Master MySQL Full‑Text Search: Index Creation, Modes, and Internals
This tutorial explains how MySQL implements full‑text search, covering the creation of full‑text indexes (including Chinese ngram support), the three query modes (natural language, boolean, and query expansion), relevance ranking, underlying inverted‑index structures, cache handling, and common DML operations.
This article introduces how to implement a search function using MySQL, covering practical steps and underlying principles.
Full‑Text Index Introduction
Since MySQL 5.6 the InnoDB storage engine supports full‑text indexes, and from 5.7 the ngram plugin adds Chinese support. Earlier versions only supported English because tokenization relied on spaces. MySQL allows full‑text indexes on CHAR, VARCHAR, and TEXT columns.
Full‑Text Index Usage
MySQL provides three full‑text search modes:
Natural language mode : use MATCH ... AGAINST with a plain string.
Boolean mode : supports operators such as + (must contain), - (must not contain), > (increase relevance), < (decrease relevance), * (wildcard), ~ (negative relevance), and quoted phrases. The current syntax can be viewed with:
mysql> show variables like '%ft_boolean_syntax%';
+-------------------+----------------+
| Variable_name | Value |
+-------------------+----------------+
| ft_boolean_syntax | +-><>()~*:""& |
+-------------------+----------------+Query expansion mode : useful for very short keywords; the engine performs a second search using terms that were highly relevant in the first pass.
Example table creation with a full‑text index using the ngram parser:
mysql> create table articles(
id int auto_increment primary key,
title varchar(200),
body text,
fulltext(title, body) with parser ngram
);When inserting data, character‑set errors may occur (e.g., ERROR 1366 (HY000): Incorrect string value). The fix is to convert the table to UTF‑8: alter table articles convert to charset utf8; Sample queries for each mode:
-- Natural language mode
select * from articles where match(title, body) against('MySQL数据库' in natural language mode);
-- Boolean mode
select * from articles where match(title, body) against('+数据 -管理' in boolean mode);
-- Query expansion mode
select * from articles where match(title, body) against('database' with query expansion);Relevance is calculated based on four factors: presence of the search term, term frequency, number of indexed columns containing the term, and the number of documents containing the term.
Underlying Implementation
The full‑text index is built as an inverted index. When a full‑text index exists, MySQL implicitly creates a column FTS_DOC_ID that maps each token to the document IDs where it appears. This enables fast lookup of documents by keyword.

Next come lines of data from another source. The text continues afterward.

Lemma avoids_ret {A} (a : A) : avoids (S := S) P (mret a).
Proof. done. Qed.
Lemma avoids_get : avoids (S := S) P mget.
Proof. done. Qed.
Lemma avoids_modify f : avoids (S := S) P (mmodify f).
Proof. done. Qed.
Lemma avoids_fail {A} e : P e = false -> avoids (S := S) (A := A) P (mfail e).
Proof. by intros ? ? ?. Qed.
Lemma avoids_deref {A} (p : option A) : avoids (S := S) P (mderef p).
Proof. by destruct p. Qed.
Lemma avoids_call {A} (c : call A) : avoids (S := S) P (mcall c).
Proof. by intros ? ?. Qed.

Lemma avoids_bind {A B} (m : M call S A) (f : A -> M call S B) :
  avoids P m -> (forall a, avoids P (f a)) -> avoids P (mbind m f).
Proof.
  intros Hm Hf s w. apply mwp_bind. eapply mwp_mono; [apply Hm|]. intros s' [a|e] w' He; [apply Hf|done].
Qed.

Lemma avoids_bind_returns {A B} (R : A -> Prop) (m : M call S A) (f : A -> M call S B) :
  avoids P m -> returns m R -> (forall a, R a -> avoids P (f a)) -> avoids P (mbind m f).
Proof.
  intros Hm HR Hf s w. apply mwp_bind. eapply mwp_mono; [apply mwp_and; [apply Hm|apply HR]|].
  intros s' [a|e] w' [He Ha]; [by apply Hf|done].
Qed.

(** An error that is inspected is one of the errors of [m]. *)
Lemma avoids_bind_try {A B} (m : M call S A) (f : result A -> M call S B) :
  avoids P m -> (forall a, avoids P (f (Ok a))) -> (forall e, P e = false -> avoids P (f (Err e))) ->
  avoids P (mbind (mtry m) f).
Proof.
  intros Hm Ha He s w. apply mwp_bind, mwp_try. eapply mwp_mono; [apply Hm|].
  intros s' [a|e] w' Hq; [apply Ha|by apply He].
Qed.

Lemma avoids_for {A} (xs : list A) (body : A -> M call S ()) :
  (forall x, avoids P (body x)) -> avoids P (mfor xs body).
Proof. intros Hb. induction xs as [|x xs IH]; simpl; [done|]. by apply avoids_bind. Qed.

Lemma avoids_fold {A B} (xs : list A) (acc : B) (body : B -> A -> M call S B) :
  (forall acc x, avoids P (body acc x)) -> avoids P (mfold xs acc body).
Proof. intros Hb. revert acc. induction xs as [|x xs IH]; intros acc; simpl; [done|]. by apply avoids_bind. Qed.

Lemma avoids_zoom {T A} (get : S -> T) (put : T -> S -> S) (m : M call T A) : avoids P m -> avoids P (mzoom get put m).
Proof. intros Hm s w. apply mwp_zoom, Hm. Qed.

Context `{!ErrorKind P}.

Lemma avoids_akcall {A} (c : call (ak A)) : avoids (S := S) P (akcall c).
Proof. intros s w. apply mwp_invoke; [done|]. intros [a|e] w' _; [done|]. apply kind_client. Qed.
Lemma avoids_kubecall {A} (c : call (kube A)) : avoids (S := S) P (kubecall c).
Proof. intros s w. apply mwp_invoke; [done|]. intros [a|e] w' _; [done|]. apply kind_kube. Qed.
Lemma avoids_wrap {A} prefix (m : M call S A) : avoids P m -> avoids P (mwrap prefix m).
Proof.
  intros Hm. apply avoids_bind_try; [done|intros; apply avoids_ret|intros; apply avoids_fail]. by rewrite kind_wrapped.
Qed.
End avoids.

Section excuses.
Context (P : error -> bool) (allowed : logged call -> Prop) {S : Type}.

Lemma excuses_of_avoids {A} (m : M call S A) : avoids P m -> excuses P allowed m.
Proof.
  intros Hm s w. eapply mwp_mono; [apply mwp_and; [apply Hm|apply only_calls_any]|].
  intros s' r w' [Hr (l & -> & _)]. exists l. split; [done|]. intros e -> He. congruence.
Qed.

Lemma excuses_of_calls {A} (m : M call S A) : only_calls allowed m -> excuses P allowed m.
Proof. intros Hm s w. eapply mwp_mono; [apply Hm|]. intros s' r w' (l & -> & Hl). by exists l. Qed.

(** Allowed calls before a method that excuses its errors. *)
Lemma excuses_bind_returns {A B} (R : A -> Prop) (m : M call S A) (f : A -> M call S B) :
  only_calls allowed m -> returns m R -> (forall a, R a -> excuses P allowed (f a)) -> excuses P allowed (mbind m f).
Proof.
  intros Hm HR Hf s w. apply mwp_bind. eapply mwp_mono; [apply mwp_and; [apply Hm|apply HR]|].
  intros s' [a|e] w' [(l & -> & Hl) Ha]; [|by exists l].
  eapply mwp_mono; [by apply Hf|]. intros s'' r w'' (l' & -> & Hl'). exists (l ++ l'). rewrite app_assoc.
  split; [done|]. intros e He Hq. apply Forall_app. eauto.
Qed.

Lemma excuses_bind {A B} (m : M call S A) (f : A -> M call S B) :
  only_calls allowed m -> (forall a, excuses P allowed (f a)) -> excuses P allowed (mbind m f).
Proof.
  intros Hm Hf. apply (excuses_bind_returns (fun _ => True)); [done| |auto].
  intros s w. eapply mwp_mono; [apply Hm|]. by intros s' [a|e] w'.
Qed.

(** A method that excuses its errors before one that has none of the kind. *)
Lemma excuses_bind_avoids {A B} (m : M call S A) (f : A -> M call S B) :
  excuses P allowed m -> (forall a, avoids P (f a)) -> excuses P allowed (mbind m f).
Proof.
  intros Hm Hf s w. apply mwp_bind. eapply mwp_mono; [apply Hm|]. intros s' [a|e] w' (l & -> & Hl).
  - eapply mwp_mono; [apply mwp_and; [apply Hf|apply only_calls_any]|].
    intros s'' r w'' [Hr (l' & -> & _)]. exists (l ++ l'). rewrite app_assoc. split; [done|].
    intros e -> He. congruence.
  - exists l. split; [done|]. intros e' [= <-]. by apply Hl.
Qed.
End excuses.

(** Lemmas of the form [ordinary method]. *)
Create HintDb ordinary discriminated.

Ltac avoids_step :=
  lazymatch goal with
  | |- avoids _ (mret _) => apply avoids_ret
  | |- avoids _ mget => apply avoids_get
  | |- avoids _ (mmodify _) => apply avoids_modify
  | |- avoids _ (mfail _) => apply avoids_fail
  | |- avoids _ mcrash => done
  | |- avoids _ (mderef _) => apply avoids_deref
  | |- avoids _ (mcall _) => apply avoids_call
  | |- avoids _ (akcall _) => apply avoids_akcall; apply _
  | |- avoids _ (kubecall _) => apply avoids_kubecall; apply _
  | |- avoids _ (mbind (mtry _) _) => apply avoids_bind_try; [|intros ?|intros ? ?]
  | |- avoids _ (mbind _ _) => apply avoids_bind; [|intros ?]
  | |- avoids _ (mwrap _ _) => apply avoids_wrap; [apply _|]
  | |- avoids _ (mfor _ _) => apply avoids_for; intros ?
  | |- avoids _ (mfold _ _ _) => apply avoids_fold; intros ? ?
  | |- avoids _ (mzoom _ _ _) => apply avoids_zoom
  | |- avoids _ (match ?x with _ => _ end) => destruct x
  | |- avoids _ (let '_ := ?x in _) => destruct x
  | |- avoids quiet_error _ => solve [eauto with ordinary nocore]
  | |- avoids refusal _ => eapply avoids_weaken; [exact refusal_quiet|]; solve [eauto with ordinary nocore]
  end.

Ltac avoids_auto := repeat avoids_step; try assumption; try reflexivity.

The inverted index stores each word together with a list of (doc_id:position) pairs. The index data is kept in auxiliary tables on disk and in an in‑memory FTS Index Cache (a red‑black tree sorted by (word, ilist)).
FTS Index Cache
During transaction commit, tokens are written to the cache.
The cache is flushed to auxiliary tables in batches to improve performance.
If the cache fills (default 32 MiB), its size can be changed via innodb_ft_cache_size.
On shutdown, the cache is synchronized to disk.
During a crash, unsynced cache entries are re‑tokenized on restart.
Auxiliary Tables
Auxiliary tables store the inverted index on disk. Files such as FTS_000000000000005e_0000000000000087_INDEX_1.ibd … INDEX_6.ibd correspond to the six auxiliary tables that hold the word‑to‑document mappings.
DML Operations
Insert : tokens are added to the cache and later flushed to auxiliary tables.
Delete : tokens are removed from the cache; the corresponding entries remain in auxiliary tables until an OPTIMIZE TABLE is run.
Update : treated as a delete followed by an insert.
Search : first collects matching FTS_DOC_ID values, filters out deleted IDs, then retrieves rows ordered by relevance.
Viewing Tokenization
After inserting a row, the token cache can be inspected via the INNODB_FT_INDEX_CACHE table:
mysql> select * from INNODB_FT_INDEX_CACHE;
+------+------------+-----------+------+----------+--------+
| WORD | FIRST_DOC_ID | LAST_DOC_ID | DOC_COUNT | DOC_ID | POSITION |
+------+------------+-----------+------+----------+--------+
| hello | 2 | 2 | 1 | 2 | 0 |
| mysql | 2 | 2 | 1 | 1 | 18 |
| welcome | 2 | 2 | 1 | 2 | 7 |
| world | 2 | 2 | 1 | 2 | 24 |
+------+------------+-----------+------+----------+--------+References include MySQL technical books and online articles.